DACULA -- Hebron ball on the 46. It's fourth down and 5 long yards to go. Just 1:19 left in the game. The Lions trail 29-27 on Senior Night.
First-year coach Battaglia would love nothing more than to see his young team finish 5-5. This group of 10 seniors would love nothing more than to go out with a win.
Snap. It's a quarterback keeper toward the home sideline. A gang of Towns County defenders converge on junior quarterback Lew Stephens at the Indians 42 and-a-half yard line. Stephens arm lunges for the Promised Land as he's brought down in a clash of helmets and knees. Out come the chains and hushed goes the crowd. The Lions' season has ended about an inch short of a miracle.
Hebron Christian could not complete its goal of a .500 record after two costly turnovers and a heartbreak drive sunk the Lions on Friday in a 29-27 loss to Towns County (2-8).
The Lions came into the game having won their last two games after struggling early in the season, so expectations were high heading into the matchup with the sputtering Indians. Battaglia expected his team to hit .500.

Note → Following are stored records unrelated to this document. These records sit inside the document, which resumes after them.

(* ===== verification/Timer.v ===== *)
(** * Timers

    [src/src/agc_timer.c]: a queue of events ordered by deadline, on the
    red-black tree with wrapping 64-bit keys.  An event is known by its
    address; its [timer] member lies [TIMER_OFFSET] bytes into it, so that the
    dispatcher gets back from a tree node to its event by subtraction.  The
    dispatcher's iteration is cut where the mutex is released, so that another
    thread's operation may be put between two of its pieces. *)

From stdpp Require Import base gmap list fin_maps sorting.
From Stdlib Require Import ZArith Lia.
From S2P Require Import Prelude RbTree RbTreeSpec RbTreeProof RbTreeInsert RbTreeDelete RbTreeRemove OrderedTree.

(** The statics of [agc_timer.c], and the [timer_set] field of every event. *)
Record timers := Timers {
  agc_timer_rbtree : rbtree;
  timer_set : gmap Z Z;
  current_time : Z;
  SYSTEM_RUNNING : Z;
  SYSTEM_SHUTDOWN : Z }.

Definition with_tree t st :=
  Timers t (timer_set st) (current_time st) (SYSTEM_RUNNING st) (SYSTEM_SHUTDOWN st).
Definition with_timer_set m st :=
  Timers (agc_timer_rbtree st) m (current_time st) (SYSTEM_RUNNING st) (SYSTEM_SHUTDOWN st).
Definition with_current_time t st :=
  Timers (agc_timer_rbtree st) (timer_set st) t (SYSTEM_RUNNING st) (SYSTEM_SHUTDOWN st).
Definition with_running r sh st :=
  Timers (agc_timer_rbtree st) (timer_set st) (current_time st) r sh.

(** [ev->timer_set], read and written. *)
Definition get_timer_set (st : timers) (ev : Z) : result Z :=
  match timer_set st !! ev with Some f => Ok f | None => Fault BadPointer end.
Definition put_timer_set (st : timers) (ev v : Z) : result timers :=
  let! _ := get_timer_set st ev in Ok (with_timer_set (<[ev := v]> (timer_set st)) st).

(** How an iteration of the dispatcher ends. *)
Inductive tick :=
  | Stopped          (* [break] *)
  | Yielded          (* [agc_yield(10000); continue;] *)
  | Fired (ev : Z).  (* [agc_event_fire(&ev)] *)

#[global] Instance tick_eq_dec : EqDecision tick.
Proof. solve_decision. Defined.

Section timer.
Context (TIMER_OFFSET : Z).

(** [&ev->timer], and [(char * ) node - offsetof(agc_event_t, timer)]. *)
Definition timer_node (ev : Z) : Z := ev + TIMER_OFFSET.
Definition timer_event (node : Z) : Z := node - TIMER_OFFSET.

(** [agc_timer_init]: the tree part; the dispatch thread then sets the flags. *)
Definition agc_timer_init (m : gmap Z rbnode) (timer_sentinel : Z) (events : gmap Z Z)
    : result timers :=
  let! t := agc_rbtree_init m timer_sentinel InsertTimerValue in
  Ok (Timers t events 0 1 0).

Definition agc_timer_del_timer (st : timers) (ev : Z) : result timers :=
  let! t := agc_rbtree_delete (agc_timer_rbtree st) (timer_node ev) in
  Ok (with_tree t st).

(** [key = current_ms + timer], in 64 bits. *)
Definition timer_key (now timer : Z) : Z := wrap 64 (Z.quot now 1000 + timer).

Definition agc_timer_add_timer (now : Z) (st : timers) (ev timer : Z) : result timers :=
  let st := with_current_time now st in
  let! f := get_timer_set st ev in
  let! st := (if f =? 0 then Ok st else agc_timer_del_timer st ev) in
  let! t := modify (agc_timer_rbtree st) (timer_node ev) (set_key (timer_key now timer)) in
  let! t := agc_rbtree_insert t (timer_node ev) in
  put_timer_set (with_tree t st) ev 1.

Definition agc_timer_curtime (now : Z) (st : timers) : timers * Z :=
  if current_time st =? 0 then (with_current_time now st, now) else (st, current_time st).

(** ** The dispatcher *)

(** Up to the first lock: the root, read without holding the mutex. *)
Definition dispatch_begin (now : Z) (st : timers) : timers * (tick + Z) :=
  let st := with_current_time now st in
  if SYSTEM_RUNNING st =? 0 then (st, inl Stopped)
  else
    let r := root (agc_timer_rbtree st) in
    if r =? sentinel (agc_timer_rbtree st) then (st, inl Yielded) else (st, inr r).

(** The first critical section: the node with the smallest key below [root]. *)
Definition dispatch_min (st : timers) (root : Z) : result Z :=
  agc_rbtree_min (agc_timer_rbtree st) root (sentinel (agc_timer_rbtree st)).

(** Between the critical sections: is the node due, and if so which event is it. *)
Definition dispatch_due (now : Z) (st : timers) (node : Z) : result (timers * option Z) :=
  let! n := deref (agc_timer_rbtree st) node in
  if 0 <? key_diff (key n) (Z.quot now 1000) then Ok (st, None)
  else
    let ev := timer_event node in
    let! st := put_timer_set st ev 0 in
    Ok (st, Some ev).

(** One iteration of [agc_timer_dispatch_timer] with nothing in between. *)
Definition dispatch_iteration (now : Z) (st : timers) : result (timers * tick) :=
  match dispatch_begin now st with
  | (st, inl t) => Ok (st, t)
  | (st, inr r) =>
      let! node := dispatch_min st r in
      let! (st, due) := dispatch_due now st node in
      match due with
      | None => Ok (st, Yielded)
      | Some ev =>
          let! st := agc_timer_del_timer st ev in
          Ok (st, Fired ev)
      end
  end.

(** The loop while the clock reads [now], until it yields or stops; the events
    fired, in order. *)
Fixpoint agc_timer_dispatch_timer (fuel : nat) (now : Z) (st : timers)
    : result (timers * list Z * tick) :=
  match fuel with
  | O => OutOfFuel
  | S fuel' =>
      let! (st, t) := dispatch_iteration now st in
      match t with
      | Fired ev =>
          let! (st, evs, t) := agc_timer_dispatch_timer fuel' now st in
          Ok (st, ev :: evs, t)
      | Stopped => Ok (with_running (SYSTEM_RUNNING st) 1 st, [], Stopped)
      | Yielded => Ok (st, [], Yielded)
      end
  end.

(** [while (--wait_times && !flag) agc_yield(10000);]: [flag i] is what the
    [i]-th reading of the flag sees; the number of yields. *)
Fixpoint wait_flag (wait_times : nat) (flag : nat -> bool) (i : nat) : nat :=
  match wait_times with
  | O => 0
  | S O => 0
  | S w => if flag i then 0 else S (wait_flag w flag (S i))
  end.

(** [agc_timer_shutdown]: clears [SYSTEM_RUNNING] and waits for the dispatcher. *)
Definition agc_timer_shutdown (flag : nat -> bool) (st : timers) : timers * nat :=
  (with_running 0 (SYSTEM_SHUTDOWN st) st, wait_flag 200 flag 0).

End timer.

"I have to tell you I did expect to win this game, "Battaglia said. "We had a great week of practice, and the kids stayed focus, but we were a little flat at first.
Both teams seemed to struggle to get their bearings. The Lions and the Indians found little luck in the air all night, but it was Hebron's running game that finally kicked off the scoring late in the first quarter. Senior running back Xavier Railey broke through the Indians' line for a 54-yard sprint to the end zone with 4:15 left in the first quarter. Senior Harrison Dunahoo's kick made it 7-0 Lions.
Towns County responded with a 4-minute possession that ended with a 22-yard touchdown run through the middle of the Lions' defense that knotted the score at 7-7.
In the second quarter, the Indians took control with a drive that would dictate the outcome of the game. After a three and out by the Lions, Towns County marched 61 yards up the field for the go-ahead touchdown. An encroachment penalty on the Lions as the Indians attempted the point-after put the Indians close enough to complete a 2-point conversion. The Indians led 15-7.
On the ensuing drive, Stephens had trouble finding open receivers and scampered 55 yards for the second Lions' touchdown. Hebron attempted to tie the game with a 2-point conversion but Stephens pass was incomplete to sophomore Matthew Glisson. This left the Lions down by two and came back to haunt them at the end.
A 66-yard sprint by senior Noah Calhoun put the Indians in position to score with 2:21 left in the first half. Railey fumbled on the Lions' next possession, but the Indians responded with their own turnover one play later. Hebron took advantage and, on 79-yard run from Railey, finished the half down 22-20.
Towns County opened the second half in command after recovering a fumbled kickoff to the Lions. After a quick touchdown put the Indians up 29-20, they again used a short kickoff to force another Lions turnover. Hebron exacted some revenge with a forced fumble at its own 23-yard line to keep the Indians at bay. The Lions scored again with 9:16 left in the game on a 4-yard scramble by Railey.
Railey finished with 20 rushes for 240 yards, and with the game on the line in the closing minutes of the matchup, forced the Lions into Indians' territory with rushes of 9, 4 and 24 yards. This set up Stephens' mad dash for the game-saving first down. After the chains left the Lions' season an inch short, the Hebron sideline screamed for another measurement after some thought that the clip had been moved on the measurement. After a few minutes of Hebron's pleading with the referees, Towns County finished ran out the clock to finish the game.
"I wasn't really looking [at the clip]," Battaglia said. "It looked to be that the clip was moved up, which extended the first down. It was close. I wasn't sure we really got it anyway but it was really close. We're talking about an inch in a game of inches."
Stephens finished the game with five rushes for 81 yards and no completions through the air.The team gathered in an emotional final huddle that left many players visibly distraught.
"I'm so proud of my team," senior captain Tyler Smith said. "We've worked so hard. All of my guys stepped up, even the freshman, who are 14 year olds trying to hit 18 year olds. That's a tough task, but they stuck with it and I'm proud them.
"It stinks we didn't go 5-5, but we left it all out here and I have no regrets."
Railey said his band of seniors left a legacy of perseverance.
"Our legacy is that they never saw us quitting," he said. "Even when we were down we just kept fighting. We never stopped believing in each other and it's so hard knowing that we were just inches away. But our legacy is that we never quit."
Battaglia said his seniors took charge of their leadership roles this year.
"I really owe a lot to those seniors who gave tremendous leadership this year to those young kids," Battaglia said. "Tyler Smith and Xavier Railey. Those seniors have been special. They are leaving a great legacy behind for the young kids."